Please return the lines of the data below, word for word, from the first line through the line containing "Definition _entity (call".

----- SUPPLIED MATERIAL -----

(* ===== verification/ToolEdges.v ===== *)
(** * ToolEdges: what recorded calls say about entities
    (modules/tools/edges.py)

    A call with an argument its catalog entry types used that entity; one that
    succeeded and had one such argument identifies it by the ids it returned. *)
From Stdlib Require Import QArith.
From S2P Require Import Prelude Ids Text Dict MemoryModel Feedback Tools GraphStore.
#[local] Open Scope Z_scope.

Definition TOOL_ENTITY_TYPE : string := "TOOL".
Definition IDENTIFIER_ENTITY_TYPE : string := "IDENTIFIER".
Definition IDENTIFIERS_MAX : nat := 3.
Definition _REDACTED : text := lit "[redacted]".
Definition _INDEX : regex := Then (One (λ c, bool_decide (c = chr "["))) (Then (Plus isdecimal) (One (λ c, bool_decide (c = chr "]")))).

Section edges.
(** The digest of [stable_key], and [str.casefold] with the normal form of [canonical_entity]. *)
Variable blake2b : string → string.
Variable casefold : text → text.
Variable canonical_entity : string → string.

Definition entity_id_for (t scope_key canonical : string) : string := "ent_" +:+ stable_key blake2b [t; scope_key; canonical].
Definition relation_id_for (t subject predicate object source : string) : string :=
  "rel_" +:+ stable_key blake2b [t; subject; predicate; object; source].

Definition _is_identifier (path : string) : bool :=
  let without := concat (re_split (chars path) _INDEX) in
  let leaf := casefold (default [] (last (split_on (chr ".") without))) in
  bool_decide (leaf = lit "id") || Text.starts_with (reverse (lit "_id")) (reverse leaf).

Definition _evidence (call : ToolInvocation) : EvidenceRef :=
  {| ev_source_type := EvToolResult; ev_source_id := iv_id call; ev_message_id := None; ev_document_id := None;
     ev_document_version_id := None; ev_chunk_id := None; ev_node_id := None; ev_page := None; ev_span := (None, None);
     ev_agent_id := iv_agent call; ev_agent_run_id := iv_run call; ev_tool_run_id := None; ev_observed_at := iv_occurred_at call;
     ev_source_hash := None; ev_confidence := None |}.

Definition _entity (call : ToolInvocation) (audience name entity_type : string) : Entity :=
  let canonical := canonical_entity name in
  {| e_id := entity_id_for (iv_tenant call) audience canonical; e_tenant := iv_tenant call; e_name := name; e_canonical_name := canonical;
     e_type := entity_type; e_aliases := []; e_scope_key := audience; e_visibility_keys := iv_visibility_keys call;
     e_evidence := [_evidence call]; e_mention_count := 1; e_revision := 1; e_summary := "" |}.

Definition _relation (call : ToolInvocation) (subject : Entity) (predicate words : string) (object : Entity) (detail : string) : Relation :=
  {| r_id := relation_id_for (iv_tenant call) (e_id subject) predicate (e_id object) (iv_id call); r_tenant := iv_tenant call;
     r_subject := e_id subject; r_predicate := predicate; r_object := e_id object; r_layer := layer_for predicate; r_scope_key := e_scope_key subject;
     r_visibility_keys := iv_visibility_keys call; r_valid_from := None; r_valid_to := None; r_observed_at := iv_occurred_at call;
     r_invalidated_at := None; r_status := "CURRENT"; r_superseded_by := None; r_confidence := if succeeded call then 1 else 1 # 2;
     r_evidence := [_evidence call]; r_memory_id := None; r_document_id := None;
     r_fact_text := e_name subject +:+ " " +:+ words +:+ " " +:+ e_name object; r_attributes := [("detail", JStr detail)] |}.

(** [str(value).strip()] of a text or an integer, if there is something left. *)
Definition text_value (value : json) : option text :=
  let t := match value with JStr s => strip (chars s) | JNum n => strip (chars (text_of_Z n)) | _ => [] end in
  match t with [] => None | _ => Some t end.

Definition _typed_arguments (call : ToolInvocation) (entry : ToolDescriptor) : list (string * string * string) :=
  omap (λ '(argument, entity_type),
    value ← dget argument (iv_args_redacted call);
    t ← text_value value;
    if bool_decide (t = _REDACTED) then None else Some (argument, encode t, entity_type))
    (merge_sort (λ a b : string * string, str_le a.1 b.1) (map_to_list (cf_argument_entity_types (td_fields entry)))).

Definition tool_edges (call : ToolInvocation) (entry : ToolDescriptor) : list Entity * list Relation :=
  match iv_visibility_keys call with
  | [] => ([], [])
  | audience :: _ =>
      match _typed_arguments call entry with
      | [] => ([], [])
      | typed =>
          let tool := _entity call audience (iv_tool_name call) TOOL_ENTITY_TYPE in
          let used := (λ '(argument, value, entity_type), (argument, _entity call audience value entity_type)) <$> typed in
          let entities := tool :: (snd <$> used) in
          let relations := (λ '(argument, e), _relation call tool "used_entity" "used entity" e argument) <$> used in
          match used with
          | [(_, subject)] =>
              if succeeded call then
                let ids := take IDENTIFIERS_MAX (filter (λ f, _is_identifier f.1 = true) (iv_output_fields call)) in
                let found := omap (λ '(path, value), pair path ∘ encode <$> text_value value) ids in
                let identifiers := (λ '(path, name), (path, _entity call audience name IDENTIFIER_ENTITY_TYPE)) <$> found in
                (entities ++ (snd <$> identifiers),
                 relations ++ ((λ '(path, e), _relation call subject "identified_by" "identified by" e path) <$> identifiers))
              else (entities, relations)
          | _ => (entities, relations)
          end
      end
  end.

(** Every edge of a call carries the call's audience, names the call as its evidence,
    and joins two of the entities that come with it. *)
Definition of_call (call : ToolInvocation) (entities : list Entity) (r : Relation) : Prop :=
  r_tenant r = iv_tenant call ∧ r_visibility_keys r = iv_visibility_keys call ∧ ev_source_id <$> r_evidence r = [iv_id call] ∧
  r_subject r ∈ e_id <$> entities ∧ r_object r ∈ e_id <$> entities.

Definition entity_of_call (call : ToolInvocation) (e : Entity) : Prop :=
  e_tenant e = iv_tenant call ∧ e_visibility_keys e = iv_visibility_keys call ∧ head (iv_visibility_keys call) = Some (e_scope_key e).

Lemma of_call_more call l l' r : (∀ e, e ∈ l → e ∈ l') → of_call call l r → of_call call l' r.
Proof.
  unfold of_call. intros Hl (? & ? & ? & Hs & Ho). apply list_elem_of_fmap in Hs as (a & Ha & Hin), Ho as (b & Hb & Hin').
  split_and!; [done..| |]; [rewrite Ha|rewrite Hb]; apply list_elem_of_fmap_2; auto.
Qed.

Lemma relation_of_call call a b l p w d : a ∈ l → b ∈ l → of_call call l (_relation call a p w b d).
Proof. intros Ha Hb. split_and!; try done; cbn [_relation r_subject r_object]; by apply list_elem_of_fmap_2. Qed.

Lemma tool_edges_of_call call entry : let '(entities, relations) := tool_edges call entry in
  (∀ e, e ∈ entities → entity_of_call call e) ∧ ∀ r, r ∈ relations → of_call call entities r.
Proof.
  unfold tool_edges. destruct (iv_visibility_keys call) as [|audience keys] eqn:Hk; [split; by intros ? ?%elem_of_nil|].
  destruct (_typed_arguments call entry) as [|a typed]; [split; by intros ? ?%elem_of_nil|].
  set (tool := _entity call audience (iv_tool_name call) TOOL_ENTITY_TYPE). set (used := _ <$> a :: typed).
  assert (∀ name ty, entity_of_call call (_entity call audience name ty)) as Hent by (intros; unfold entity_of_call; by rewrite Hk).
  assert (∀ e, e ∈ tool :: (snd <$> used) → entity_of_call call e) as Hents.
  { intros e [->|(p & -> & (x & -> & _)%list_elem_of_fmap)%list_elem_of_fmap]%elem_of_cons; [apply Hent|]. destruct x as [[? ?] ?]. apply Hent. }
  assert (∀ r, r ∈ ((λ '(argument, e), _relation call tool "used_entity" "used entity" e argument) <$> used) → of_call call (tool :: (snd <$> used)) r) as Hrels.
  { intros r ([arg e] & -> & Hin)%list_elem_of_fmap. apply relation_of_call; [by left|]. right. apply list_elem_of_fmap. by exists (arg, e). }
  destruct used as [|[arg subject] [|]]; [by split| |by split]. destruct (succeeded call); [|by split].
  set (found := omap _ _). split.
  - intros e [He|(p & -> & ([path name] & -> & _)%list_elem_of_fmap)%list_elem_of_fmap]%elem_of_app; [by apply Hents|apply Hent].
  - intros r [Hr|([path e] & -> & Hin)%list_elem_of_fmap]%elem_of_app.
    + apply (of_call_more _ (tool :: (snd <$> [(arg, subject)]))); [intros; apply elem_of_app; by left|by apply Hrels].
    + apply relation_of_call; apply elem_of_app; [left; right; by left|right]. apply list_elem_of_fmap. by exists (path, e).
Qed.
End edges.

-----

PROBLEM SOLUTION –
(* ===== verification/ToolEdges.v ===== *)
(** * ToolEdges: what recorded calls say about entities
    (modules/tools/edges.py)

    A call with an argument its catalog entry types used that entity; one that
    succeeded and had one such argument identifies it by the ids it returned. *)
From Stdlib Require Import QArith.
From S2P Require Import Prelude Ids Text Dict MemoryModel Feedback Tools GraphStore.
#[local] Open Scope Z_scope.

Definition TOOL_ENTITY_TYPE : string := "TOOL".
Definition IDENTIFIER_ENTITY_TYPE : string := "IDENTIFIER".
Definition IDENTIFIERS_MAX : nat := 3.
Definition _REDACTED : text := lit "[redacted]".
Definition _INDEX : regex := Then (One (λ c, bool_decide (c = chr "["))) (Then (Plus isdecimal) (One (λ c, bool_decide (c = chr "]")))).

Section edges.
(** The digest of [stable_key], and [str.casefold] with the normal form of [canonical_entity]. *)
Variable blake2b : string → string.
Variable casefold : text → text.
Variable canonical_entity : string → string.

Definition entity_id_for (t scope_key canonical : string) : string := "ent_" +:+ stable_key blake2b [t; scope_key; canonical].
Definition relation_id_for (t subject predicate object source : string) : string :=
  "rel_" +:+ stable_key blake2b [t; subject; predicate; object; source].

Definition _is_identifier (path : string) : bool :=
  let without := concat (re_split (chars path) _INDEX) in
  let leaf := casefold (default [] (last (split_on (chr ".") without))) in
  bool_decide (leaf = lit "id") || Text.starts_with (reverse (lit "_id")) (reverse leaf).

Definition _evidence (call : ToolInvocation) : EvidenceRef :=
  {| ev_source_type := EvToolResult; ev_source_id := iv_id call; ev_message_id := None; ev_document_id := None;
     ev_document_version_id := None; ev_chunk_id := None; ev_node_id := None; ev_page := None; ev_span := (None, None);
     ev_agent_id := iv_agent call; ev_agent_run_id := iv_run call; ev_tool_run_id := None; ev_observed_at := iv_occurred_at call;
     ev_source_hash := None; ev_confidence := None |}.

Definition _entity (call : ToolInvocation) (audience name entity_type : string) : Entity :=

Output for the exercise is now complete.